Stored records
Record RaceStateImpl (SourceHeaderId TargetHeaderId Proof BatchTx : Type) := RaceState_ {
  best_finalized_source_header_id_at_source : option SourceHeaderId;
  best_finalized_source_header_id_at_best_target : option SourceHeaderId;
  best_target_header_id : option TargetHeaderId;
  best_finalized_target_header_id : option TargetHeaderId;
  to_submit : option (SourceHeaderId * RangeInclusive * Proof);
  to_submit_batch : option BatchTx;
  nonces_submitted : option RangeInclusive;
}.
Arguments RaceState_ {_ _ _ _} _ _ _ _ _ _ _.
Arguments best_finalized_source_header_id_at_source {_ _ _ _} _.
Arguments best_finalized_source_header_id_at_best_target {_ _ _ _} _.
Arguments best_target_header_id {_ _ _ _} _.
Arguments best_finalized_target_header_id {_ _ _ _} _.
Arguments to_submit {_ _ _ _} _.
Arguments to_submit_batch {_ _ _ _} _.
Arguments nonces_submitted {_ _ _ _} _.

Section RaceState.
Context {SourceHeaderId TargetHeaderId Proof BatchTx : Type}.
Abbreviation state := (RaceStateImpl SourceHeaderId TargetHeaderId Proof BatchTx).

Definition race_state_default : state := RaceState_ None None None None None None None.

Definition nonces_to_submit (s : state) : option RangeInclusive :=
  (fun '(_, nonces, _) => nonces) <$> to_submit s.

Definition reset_nonces_to_submit (s : state) : state :=
  RaceState_ (best_finalized_source_header_id_at_source s)
    (best_finalized_source_header_id_at_best_target s) (best_target_header_id s)
    (best_finalized_target_header_id s) None None (nonces_submitted s).

Definition reset_nonces_submitted (s : state) : state :=
  RaceState_ (best_finalized_source_header_id_at_source s)
    (best_finalized_source_header_id_at_best_target s) (best_target_header_id s)
    (best_finalized_target_header_id s) (to_submit s) (to_submit_batch s) None.
End RaceState.

(** [RaceStrategy]; [S] is the type of the strategy itself. *)
Class RaceStrategy (S R D ProofParameters SourceHeaderId TargetHeaderId Proof BatchTx : Type) := {
  strategy_is_empty : S -> bool;
  required_source_header_at_target : S -> SourceHeaderId ->
    RaceStateImpl SourceHeaderId TargetHeaderId Proof BatchTx -> option SourceHeaderId;
  best_at_source : S -> option MessageNonce;
  best_at_target : S -> option MessageNonce;
  source_nonces_updated : SourceHeaderId -> SourceClientNonces R -> S -> S;
  best_target_nonces_updated : TargetClientNonces D ->
    S * RaceStateImpl SourceHeaderId TargetHeaderId Proof BatchTx ->
    S * RaceStateImpl SourceHeaderId TargetHeaderId Proof BatchTx;
  finalized_target_nonces_updated : TargetClientNonces D ->
    S * RaceStateImpl SourceHeaderId TargetHeaderId Proof BatchTx ->
    S * RaceStateImpl SourceHeaderId TargetHeaderId Proof BatchTx;
  select_nonces_to_deliver : S -> RaceStateImpl SourceHeaderId TargetHeaderId Proof BatchTx ->
    outcome FailedClient (option (RangeInclusive * ProofParameters));
}.

(** ** message_race_strategy.rs *)

Abbreviation SourceRangesQueue Hash R := (list (HeaderId Hash * R)).

Record BasicStrategy (Hash R : Type) := Basic_ {
  source_queue : SourceRangesQueue Hash R;
  best_target_nonce : option MessageNonce;
}.
Arguments Basic_ {Hash R} _ _.
Arguments source_queue {Hash R} _.
Arguments best_target_nonce {Hash R} _.

Module BasicStrategy.
Section BasicStrategy.
Context {Hash R TargetHeaderId Proof BatchTx : Type} `{NoncesRange R}.
Abbreviation strategy := (BasicStrategy Hash R).
Abbreviation state := (RaceStateImpl (HeaderId Hash) TargetHeaderId Proof BatchTx).

Definition new : strategy := Basic_ [] None.

Definition available_source_queue_indices (s : strategy) (race_state : state) :
  option (nat * nat) :=
  best_target_nonce ← best_target_nonce s;
  match nonces_to_submit race_state, nonces_submitted race_state with
  | Some _, _ => None
  | _, Some _ => None
  | None, None =>
      begin_index ← fst <$> list_find (fun entry => ~ range_end entry.2 <= best_target_nonce)
                              (source_queue s);
      best_header_at_target ← best_finalized_source_header_id_at_best_target race_state;
      match take_while (fun entry =>
              header_number entry.1 <=? header_number best_header_at_target)
              (drop begin_index (source_queue s)) with
      | [] => None
      | ready => Some (begin_index, begin_index + length ready - 1)%nat
      end
  end.

Fixpoint remove_le_nonces_from_source_queue (nonce : MessageNonce) (q : SourceRangesQueue Hash R) :
  SourceRangesQueue Hash R :=
  match q with
  | [] => []
  | (queued_at, queued_range) :: q =>
      match greater_than queued_range nonce with
      | Some range_to_requeue => (queued_at, range_to_requeue) :: q
      | None => remove_le_nonces_from_source_queue nonce q
      end
  end.

Definition is_empty (s : strategy) : bool :=
  match source_queue s with [] => true | _ => false end.

Definition required_source_header_at_target (s : strategy) (current_best : HeaderId Hash)
  (_ : state) : option (HeaderId Hash) :=
  '(h, _) ← last (source_queue s);
  if header_number current_best <? header_number h then Some h else None.

Definition best_at_source (s : strategy) : option MessageNonce :=
  let best_in_queue := (fun '(_, range) => range_end range) <$> last (source_queue s) in
  match best_in_queue, best_target_nonce s with
  | Some best_in_queue, Some best_target_nonce =>
      if best_target_nonce <? best_in_queue then Some best_in_queue else Some best_target_nonce
  | None, Some best_target_nonce => Some best_target_nonce
  | _, None => None
  end.

(** The best nonce in the queue, as [source_nonces_updated] computes it. *)
Definition best_in_queue (s : strategy) : MessageNonce :=
  match last (source_queue s) with
  | Some (_, range) => range_end range
  | None => default 0 (best_target_nonce s)
  end.

Definition source_nonces_updated (at_block : HeaderId Hash) (nonces : SourceClientNonces R)
  (s : strategy) : strategy :=
  Basic_ (source_queue s ++
          match greater_than (new_nonces nonces) (best_in_queue s) with
          | Some range => [(at_block, range)]
          | None => []
          end)
    (best_target_nonce s).

Definition best_target_nonces_updated (nonces : TargetClientNonces unit) (sr : strategy * state) :
  strategy * state :=
  let '(s, race_state) := sr in
  let nonce := latest_nonce nonces in
  let race_state :=
    match nonces_to_submit race_state with
    | Some nonces => if range_last nonces <=? nonce
                     then reset_nonces_to_submit race_state else race_state
    | None => race_state
    end in
  let race_state :=
    match nonces_submitted race_state with
    | Some nonces => if range_last nonces <=? nonce
                     then reset_nonces_submitted race_state else race_state
    | None => race_state
    end in
  (Basic_ (source_queue s) (Some nonce), race_state).

Definition finalized_target_nonces_updated (nonces : TargetClientNonces unit)
  (sr : strategy * state) : strategy * state :=
  let '(s, race_state) := sr in
  (Basic_ (remove_le_nonces_from_source_queue (latest_nonce nonces) (source_queue s))
     (Some (Z.max (default (latest_nonce nonces) (best_target_nonce s)) (latest_nonce nonces))),
   race_state).

Definition select_nonces_to_deliver (s : strategy) (race_state : state) :
  outcome FailedClient (option (RangeInclusive * unit)) :=
  match available_source_queue_indices s race_state with
  | None => Ok None
  | Some (first, final) =>
      match best_target_nonce s with
      | None => Ok None
      | Some best_target_nonce =>
          let? begin_entry := expect (source_queue s !! first) in
          let range_begin :=
            Z.max (wrapping_add u64_max best_target_nonce 1) (range_begin begin_entry.2) in
          let? end_entry := expect (source_queue s !! final) in
          Ok (Some (Range range_begin (range_end end_entry.2), tt))
      end
  end.

#[global] Instance race_strategy :
  RaceStrategy strategy R unit unit (HeaderId Hash) TargetHeaderId Proof BatchTx := {|
  RaceStrategy.strategy_is_empty := is_empty;
  RaceStrategy.required_source_header_at_target := required_source_header_at_target;
  RaceStrategy.best_at_source := best_at_source;
  RaceStrategy.best_at_target := best_target_nonce;
  RaceStrategy.source_nonces_updated := source_nonces_updated;
  RaceStrategy.best_target_nonces_updated := best_target_nonces_updated;
  RaceStrategy.finalized_target_nonces_updated := finalized_target_nonces_updated;
  RaceStrategy.select_nonces_to_deliver := select_nonces_to_deliver;
|}.
End BasicStrategy.
End BasicStrategy.

(** ** message_race_receiving.rs: the ranges and the clients of the confirmations race *)

#[export] Instance RangeInclusive_nonces : NoncesRange RangeInclusive := {|
  range_begin := range_start;
  range_end := range_last;
  greater_than r nonce :=
    let next_nonce := wrapping_add u64_max nonce 1 in
    let final := range_last r in
    if final <? next_nonce then None else Some (Range (Z.max (range_start r) next_nonce) final);
|}.

Module ReceivingConfirmationsRace.
Section Clients.
Context {HeaderId E : Type}.
Context (latest_received_nonce : HeaderId -> outcome E (HeaderId * MessageNonce)).
Context (latest_confirmed_received_nonce : HeaderId -> outcome E (HeaderId * MessageNonce)).

(** [ReceivingConfirmationsRaceSource::nonces]. *)
Definition source_nonces (at_block : HeaderId) (prev_latest_nonce : MessageNonce) :
  outcome E (HeaderId * SourceClientNonces RangeInclusive) :=
  let? (at_block, latest_received_nonce) := latest_received_nonce at_block in
  Ok (at_block, SourceNonces_ (Range (wrapping_add u64_max prev_latest_nonce 1)
                                 latest_received_nonce) None).

(** [ReceivingConfirmationsRaceTarget::nonces]. *)
Definition target_nonces (at_block : HeaderId) : outcome E (HeaderId * TargetClientNonces unit) :=
  let? (at_block, latest_confirmed_nonce) := latest_confirmed_received_nonce at_block in
  Ok (at_block, TargetNonces_ latest_confirmed_nonce tt).
End Clients.
End ReceivingConfirmationsRace.

(** ** What the strategies rely on

    A valid range is a non-empty interval of nonces below [u64::MAX].  A range that
    comes from a client is a value of its type ([wf_range]); it need not be valid. *)
Class NoncesRangeLaws (R : Type) `{NoncesRange R} := {
  wf_range : R -> Prop;
  valid_range : R -> Prop;
  valid_bounds r : valid_range r -> 0 <= range_begin r <= range_end r /\ range_end r < u64_max;
  greater_than_valid r n : valid_range r -> 0 <= n < u64_max ->
    match greater_than r n with
    | Some r' => valid_range r' /\ range_begin r' = Z.max (range_begin r) (n + 1) /\
                 range_end r' = range_end r
    | None => range_end r <= n
    end;
  greater_than_stale r n : wf_range r -> 0 <= n < u64_max -> range_end r <= n ->
    greater_than r n = None;
}.

#[export] Instance RangeInclusive_laws : NoncesRangeLaws RangeInclusive.
Proof.
  refine {| wf_range r := True;
            valid_range r := 0 <= range_start r <= range_last r /\ range_last r < u64_max |}.
  - done.
  - intros r n [Hr Hm] Hn. simpl. rewrite wrapping_add_small by lia.
    destruct (_ <? _) eqn:E; simpl; lia.
  - intros r n _ Hn Hr. simpl in *. rewrite wrapping_add_small by lia.
    by rewrite (proj2 (Z.ltb_lt _ _)) by lia.
Defined.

→ **Your goal**
A single figure is required: how many lines above contain the word "ProofParameters".

→ **Result**
2